Orthogonal matrices

Section 6.3 Orthogonal matrices

Subsection 6.3.1 Definition and examples

Definition 6.3.1.

A square matrix \(Q\) is called an orthogonal matrix if the columns of \(Q\) are an orthonormal set.

Note 6.3.2.

Be careful: Despite the name, a matrix that has orthogonal columns is not necessarily an orthogonal matrix. The definition of "orthogonal matrix" requires that the columns be orthonormal.

Example 6.3.3.

The matrix \(\begin{bmatrix}1 \amp 1 \amp 0 \\ 0 \amp 0 \amp 1 \\ 1 \amp -1 \amp 0\end{bmatrix}\) is not an orthogonal matrix. It has orthogonal, but not orthonormal, columns.

The matrix \(\begin{bmatrix}2/\sqrt{6} \amp 0 \amp 1/\sqrt{3} \\ 1/\sqrt{6} \amp 1/\sqrt{2} \amp -1/\sqrt{3} \\ -1/\sqrt{6} \amp 1/\sqrt{2} \amp 1/\sqrt{3}\end{bmatrix}\) is an orthogonal matrix. To verify this, calculate the dot product of each pair of columns and see that the answer is \(0\text{,}\) and then calculate the dot product of each column with itself and see that the answer is \(1\text{.}\)

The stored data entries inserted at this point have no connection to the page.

(* ===== verification/Walk.v ===== *)
(** One walk through the handler, for every property that is closed under the way
    its parts are put together.

    [Walk gs it J0 J] lists what a pair of judgements on effect trees has to satisfy
    part by part: [J0] holds of the parts that take no guard, [J] of those that take
    and drop guards.  [walk_handle] and [walk_task] then give [J] for a whole
    request and a whole health check; the check of the rate limit has a rule of its
    own, for the key and limit of this request ([limit_of], [checked]).  The
    instances are in the files that need them: Steps.v, ProxyGuard.v, Flight.v, NoPanic.v,
    Contents.v, Quota.v, Metering.v and RedisQuota.v; [acts_walk] is one for any
    relation of states that only looks at the limiter. *)
From S2P Require Import Prelude RustStd Prog Pool Config Router Breaker RateLimit Cache.
From S2P Require Import Http Auth Transform Balancer Telemetry Events State Health Proxy.
Import Config State Proxy.

(** An upstream of a route of the gateway, and a route that has a cache. *)
Definition routed_at (gs : GatewayState) (name : string) (i : nat) : Prop :=
  ∃ rt, route gs name = Some rt ∧ i < length (Balancer.upstreams (rt_balancer rt)).
Definition has_cache (gs : GatewayState) (name : string) : Prop :=
  ∃ rt, route gs name = Some rt ∧ rt_cached rt = true.

(** The key under which the response to a request is cached. *)
Definition cache_key_of `{WebLib} (req : Request) : string :=
  Cache.key (method req) (host_of (headers req)) (default "/" (uri_path_and_query (uri req))).

(** The requests whose responses a route's cache may hold. *)
Definition cacheable_request `{WebLib, Auth.JwtLib} (gs : GatewayState) (name : string)
    (req : Request) : Prop :=
  ∃ r rt, Router.match_route (gs_config gs) (Some (host_of (headers req))) (uri_path (uri req))
            = Some r
    ∧ rc_name r = name ∧ route gs name = Some rt ∧ rt_cached rt = true
    ∧ Auth.authorize (rc_auth (rt_config rt)) (headers req) = Ok ()
    ∧ method req = "GET" ∧ cache_bypass (headers req) = false.

(** The headers stored for a response to a request with this id. *)
Definition stored_headers `{WebLib} (rt : RouteRuntime) (resp : HeaderMap) (id : string)
    : list (string * string) :=
  header_pairs (set_header (Transform.apply_transforms (Transform.filtered_response_headers resp)
                              (rc_response_headers (rt_config rt))) CORRELATION_HEADER id).

(** What may be stored under a key: the complete response, with status 200, that an
    upstream gave to a request of this key, unless the upstream forbade it. *)
Definition storable `{WebLib, Auth.JwtLib} (gs : GatewayState) (name k : string) (st : Z)
    (hs : list (string * string)) : Prop :=
  st = 200%Z
  ∧ (∃ req, cacheable_request gs name req ∧ k = cache_key_of req)
  ∧ ∃ rt resp id, route gs name = Some rt ∧ response_cacheable resp = true
      ∧ hs = stored_headers rt resp id.

(** The check that a request is put to: its key, the limit and the window. *)
Definition limit_of `{WebLib, Auth.JwtLib} (gs : GatewayState) (req : Request)
    : option (string * Z * Duration) :=
  r ← Router.match_route (gs_config gs) (Some (host_of (headers req))) (uri_path (uri req));
  rt ← route gs (rc_name r);
  _ ← (if is_ok (Auth.authorize (rc_auth (rt_config rt)) (headers req)) then Some () else None);
  rl ← rc_rate_limit (rt_config rt);
  Some (rate_key (rl_scope rl) (rc_name r) (client_ip (headers req) (peer_ip req)) (headers req),
        rl_limit rl, Duration_from_secs (rl_window_secs rl)).

(** A pick, and what runs under its guard. *)
Definition guarded `{WebLib} {L A} (name : string) (b : Balancer.Balancer) (ex : list nat)
    (none : prog GwE (Shared L) A) (body : nat → Balancer.Upstream → prog GwE (Shared L) A)
    : prog GwE (Shared L) A :=
  picked ← on_bal name (Balancer.pick b ex);
  match picked with
  | None => none
  | Some (i, up) => finally (body i up) (drop_guard name i)
  end.

(** An update of one of the gateway's metrics that its collector has. *)
Definition metric_ok (m : Telemetry.Desc * list string * MetricOp) : bool :=
  bool_decide (m.1.1 ∈ Telemetry.made) && Telemetry.labels_fit m.1.1 m.1.2
  && op_fits (Telemetry.d_kind m.1.1) m.2.

(** The gauge of active connections, which only [handle] touches. *)
Definition is_gauge (d : Telemetry.Desc) : bool :=
  String.eqb (Telemetry.d_name d) (Telemetry.d_name Telemetry.active_connections).

Class Walk `{WebLib, Auth.JwtLib, Profile} {L} `{!RateLimit.RateLimiter GwE L}
    (gs : GatewayState) (it : Cache.hash_order) (J0 J : ∀ A, prog GwE (Shared L) A → Prop) := {
  wk_ret A (a : A) : J0 A (mret a);
  wk_bind A B (p : prog GwE (Shared L) A) (k : A → prog GwE (Shared L) B) :
    J0 A p → (∀ a, J0 B (k a)) → J0 B (p ≫= k);
  wk_metric d ls op : metric_ok (d, ls, op) = true → is_gauge d = false → J0 _ (metric d ls op);
  wk_now : J0 _ Instant_now;
  wk_uuid : J0 _ (ext EUuid);
  wk_read_body n : J0 _ (await (EReadBody n));
  wk_send r : J0 _ (await (ESend r));
  wk_read_response : J0 _ (await EReadResponse);
  wk_probe url timeout : J0 _ (await (EProbe url timeout));
  wk_state name i : routed_at gs name i → J0 _ (on_breaker name i (act Breaker.state_of));
  wk_success name i : routed_at gs name i → J0 _ (on_breaker name i (act Breaker.record_success));
  wk_failure name i : routed_at gs name i → J0 _ (on_breaker name i Breaker.record_failure);
  wk_is_healthy name i : routed_at gs name i → J0 _ (on_bal name (Balancer.is_healthy i));
  wk_set_healthy name i v : routed_at gs name i → J0 _ (on_bal name (Balancer.set_healthy i v));
  wk_get name k : has_cache gs name → J0 _ (on_cache name (Cache.get k));
  wk_put name k st hs b : has_cache gs name → storable gs name k st hs →
    J0 _ (on_cache name (Cache.put it k st hs b));
  wk_inner A (p : prog GwE (Shared L) A) : J0 A p → J A p;
  wk_then A B (p : prog GwE (Shared L) A) (k : A → prog GwE (Shared L) B) :
    J A p → (∀ a, J B (k a)) → J B (p ≫= k);
  wk_guarded A name rt ex (none : prog GwE (Shared L) A) body :
    route gs name = Some rt → J0 A none → (∀ i up, routed_at gs name i → J0 A (body i up)) →
    J A (guarded name (rt_balancer rt) ex none body);
}.

#[local] Create HintDb walk.

Section walk.
Context `{WebLib, Auth.JwtLib, Profile} {L : Type} `{!RateLimit.RateLimiter GwE L}.
Context {gs : GatewayState} {it : Cache.hash_order} {J0 J : ∀ A, prog GwE (Shared L) A → Prop}.
Context {HW : Walk gs it J0 J}.

(** The parts that are one rule. *)
#[local] Ltac leaf0 := solve
  [apply wk_ret | apply wk_now | by apply wk_metric | apply wk_uuid | apply wk_read_body | apply wk_send
  | apply wk_read_response | apply wk_probe | by apply wk_state | by apply wk_success
  | by apply wk_failure | by apply wk_is_healthy | by apply wk_set_healthy
  | auto with walk].
#[local] Ltac leaf :=
  lazymatch goal with |- J _ _ => apply wk_inner; leaf0 | _ => leaf0 end.

(** One part of a sequence. *)
#[local] Ltac part :=
  lazymatch goal with
  | |- J0 _ _ => apply wk_bind; [leaf|intros ?]
  | |- J _ _ => apply wk_then; [leaf|intros ?]
  end.

Lemma walk_record name meth st started : J0 _ (record name meth st started).
Proof. part. part. leaf. Qed.
#[local] Hint Resolve walk_record : walk.

(** A request that looks in the cache may fill it. *)
Definition key_ok (name : string) (ce : bool) (ck : string) : Prop :=
  ce = true → ∃ req, cacheable_request gs name req ∧ ck = cache_key_of req.

Lemma walk_finish rt name meth st hs ce ck id started :
  route gs name = Some rt → key_ok name ce ck → J0 _ (finish_response it rt name meth st hs ce ck id started).
Proof.
  intros Hrt Hkey. unfold finish_response. cbv zeta. part.
  destruct (ce && _ && _ && _) eqn:Hstore; [|leaf].
  rewrite !andb_true_iff, Z.eqb_eq in Hstore. destruct Hstore as [[[Hce Hst] _] Hresp].
  part. case_match; [|leaf]. apply wk_bind; [|intros ?; leaf].
  destruct (rt_cached rt) eqn:Hc; [|leaf]. apply wk_put; [by exists rt|].
  split_and!; [done|by apply Hkey|]. by exists rt, hs, id.
Qed.

Lemma walk_try a more i up :
  route gs (at_route a) = Some (at_runtime a) → routed_at gs (at_route a) i →
  key_ok (at_route a) (at_cache_enabled a) (at_cache_key a) → J0 _ (try_upstream it a more i up).
Proof.
  intros Hrt Hi Hkey. unfold try_upstream. cbv zeta. do 6 part.
  assert (Hfin : ∀ st hs, J0 _
    (r ← finish_response it (at_runtime a) (at_route a) (at_method a) st hs
           (at_cache_enabled a) (at_cache_key a) (at_correlation a) (at_started a);
     mret (Return r))).
  { intros st hs. apply wk_bind; [by apply walk_finish|intros ?; leaf]. }
  case_match.
  - case_match; [do 2 part; case_match; [leaf|apply Hfin]|part; apply Hfin].
  - do 2 part. case_match; [leaf|]. part. leaf.
Qed.

Lemma walk_attempts a k ex :
  route gs (at_route a) = Some (at_runtime a) →
  key_ok (at_route a) (at_cache_enabled a) (at_cache_key a) → J _ (attempts it a k ex).
Proof.
  intros Hrt Hkey. revert ex. induction k as [|k IH]; intros ex; cbn [attempts].
  { apply wk_inner. part. leaf. }
  apply wk_then; [|intros [i|r]; [apply IH|leaf]]. apply wk_guarded; [done| |].
  - part. leaf.
  - intros i up Hi. by apply walk_try.
Qed.

Lemma walk_forward req rt name id started ce ck :
  route gs name = Some rt → key_ok name ce ck → J _ (forward it gs req rt name id started ce ck).
Proof.
  intros Hrt Hkey. unfold forward. cbv zeta. part. case_match; [by apply walk_attempts|].
  apply wk_inner. part. leaf.
Qed.

(** A request that a route matched and authorised. *)
Definition admitted (name : string) (rt : RouteRuntime) (req : Request) : Prop :=
  route gs name = Some rt
  ∧ (∃ r, Router.match_route (gs_config gs) (Some (host_of (headers req))) (uri_path (uri req))
          = Some r ∧ rc_name r = name)
  ∧ Auth.authorize (rc_auth (rt_config rt)) (headers req) = Ok ().

Lemma walk_lookup req rt name id started :
  admitted name rt req → J _ (lookup_and_forward it gs req rt name id started).
Proof.
  intros (Hrt & (r & Hm & Hn) & Hauth). unfold lookup_and_forward. cbv zeta.
  destruct (rt_cached rt) eqn:Hc; cbn [andb]; [|by apply walk_forward].
  destruct (String.eqb (method req) "GET" && negb (cache_bypass (headers req))) eqn:Hget;
    [|by apply walk_forward].
  rewrite andb_true_iff, String.eqb_eq, negb_true_iff in Hget. destruct Hget as [Hget Hby].
  apply wk_then; [apply wk_inner, wk_get; by exists rt|]. intros [hit|].
  - apply wk_inner. do 2 part. leaf.
  - part. apply walk_forward; [done|]. intros _. exists req. split; [|done]. by exists r, rt.
Qed.

Lemma admitted_limit name rt req rl :
  admitted name rt req → rc_rate_limit (rt_config rt) = Some rl →
  limit_of gs req =
    Some (rate_key (rl_scope rl) name (client_ip (headers req) (peer_ip req)) (headers req),
          rl_limit rl, Duration_from_secs (rl_window_secs rl)).
Proof.
  intros (Hrt & (r & Hm & <-) & Hauth) Hrl. unfold limit_of. rewrite Hm. simpl.
  rewrite Hrt. simpl. rewrite Hauth. simpl. by rewrite Hrl.
Qed.

(** The check is the one part whose rule the user gives: it depends on the request. *)
Definition checked (req : Request) : Prop :=
  ∀ key lim window, limit_of gs req = Some (key, lim, window) →
    J0 _ (on_limiter (RateLimit.check key lim window)).

Lemma walk_limit req rt name id started :
  checked req → admitted name rt req → J _ (limit_and_forward it gs req rt name id started).
Proof.
  intros Hcheck Hadm. unfold limit_and_forward. cbv zeta.
  destruct (rc_rate_limit (rt_config rt)) as [rl|] eqn:Hrl; [|by apply walk_lookup].
  apply wk_then; [by eapply wk_inner, Hcheck, admitted_limit|intros d].
  case_match; [|by apply walk_lookup]. apply wk_inner. do 2 part. leaf.
Qed.

Lemma walk_route_and_proxy req : checked req → J _ (route_and_proxy it gs req).
Proof.
  intros Hcheck. unfold route_and_proxy. cbv zeta. part.
  apply wk_then; [apply wk_inner; case_match; leaf|intros id].
  destruct (Router.match_route _ _ _) as [r|] eqn:Hm; [|apply wk_inner; part; leaf].
  destruct (route gs _) as [rt|] eqn:Hrt; [|leaf].
  destruct (Auth.authorize _ _) as [[]|reason] eqn:Hauth.
  { apply walk_limit; [done|]. split_and!; [done|by exists r|done]. } apply wk_inner. do 2 part. leaf.
Qed.

(** A rule for the gauge makes it the whole handler. *)
Lemma walk_handle req :
  (∀ op, J0 _ (metric Telemetry.active_connections [] op)) → checked req → J _ (handle it gs req).
Proof.
  intros Hgauge Hcheck. apply wk_then; [by apply wk_inner|intros _]. part.
  apply wk_then; [by apply walk_route_and_proxy|intros resp].
  apply wk_inner, wk_bind; [done|intros _]. leaf.
Qed.

Lemma checks_routed c : c ∈ Health.checks gs → routed_at gs (Health.ht_route c) (Health.ht_idx c).
Proof.
  unfold Health.checks. rewrite list_elem_of_In. intros (l & Hl & Hc)%List.in_concat.
  rewrite <- list_elem_of_In in Hl. rewrite <- list_elem_of_In in Hc.
  apply list_elem_of_fmap in Hl as ((name & rt) & -> & Hin). apply elem_of_map_to_list in Hin.
  unfold Health.route_checks in Hc. simpl in Hc.
  destruct (rc_health_check _); [|by apply not_elem_of_nil in Hc].
  apply elem_of_lookup_imap in Hc as (i & up & -> & Hup). exists rt.
  split; [exact Hin|]. by eapply lookup_lt_Some.
Qed.

Lemma walk_task c n : c ∈ Health.checks gs → J _ (Health.task c n).
Proof.
  intros Hc%checks_routed. apply wk_inner. induction n as [|n IH]; [apply wk_ret|].
  apply wk_bind; [|intros _; exact IH]. unfold Health.tick. do 2 part. leaf.
Qed.
End walk.

(** The parts of a request that are not the check leave the limiter alone: so they
    change the state as any relation says that holds when the limiter is the same. *)
Section acts.
Context `{WebLib, Auth.JwtLib, Profile} {L : Type} `{!RateLimit.RateLimiter GwE L}.
Context (R : Shared L → Shared L → Prop).
Context (R_same : ∀ sh sh', sh_limiter sh' = sh_limiter sh → R sh sh').

Abbreviation acts := (acts_by R (λ _ _ _, True)).

Lemma acts_zoom_same {S A} (get : Shared L → option S) set (p : prog GwE S A) :
  (∀ s sh, sh_limiter (set s sh) = sh_limiter sh) → acts (zoom get set p).
Proof.
  intros Hset. eapply (acts_zoom (λ _ _, True)); [by intros sh; apply R_same| |apply acts_any].
  intros sh s s2 _ _. apply R_same, Hset.
Qed.

Lemma acts_walk gs it : Walk gs it (λ A (p : prog GwE (Shared L) A), acts p) (λ A p, acts p).
Proof.
  split; try done; try (intros; by apply acts_zoom_same).
  - intros A B p k. apply acts_bind.
  - intros d ls op _ _. unfold metric. by case_match.
  - intros A B p k. apply acts_bind.
  - intros A name rt ex none body Hrt Hnone Hbody. eapply acts_bind_yields.
    + by apply acts_zoom_same.
    + apply yields_zoom, (Balancer.yields_pick (rt_balancer rt) ex).
    + intros [[i up]|] Hi; [|exact Hnone]. apply acts_finally.
      * apply Hbody. exists rt. split; [done|]. by eapply Hi.
      * intros sh. by apply R_same.
Qed.
End acts.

Subsection 6.3.2 Properties of orthogonal matrices

Theorem 6.3.5.

An \(n \times n\) matrix \(Q\) is an orthogonal matrix if and only if it is invertible and \(Q^{-1} = Q^t\text{.}\)

Proof.

Suppose first that \(Q\) is an orthogonal matrix. By Lemma 6.2.5 and Definition 4.3.8 the \((i,j)\) entry of \(Q^tQ\) is the dot product of row \(i\) of \(Q^t\) and column \(j\) of \(Q\text{.}\) Since row \(i\) of \(Q^t\) is column \(i\) of \(Q\text{,}\) and the columns of \(Q\) form an orthonormal set, we have that the \((i,j)\) entry of \(Q^tQ\) is \(1\) when \(i=j\) and \(0\) when \(i\neq j\text{.}\) That is, \(Q^tQ = I_n\text{.}\) By Theorem 4.4.14 this is enough to allow us to conclude that \(Q\) is invertible and \(Q^{-1} = Q^t\text{.}\)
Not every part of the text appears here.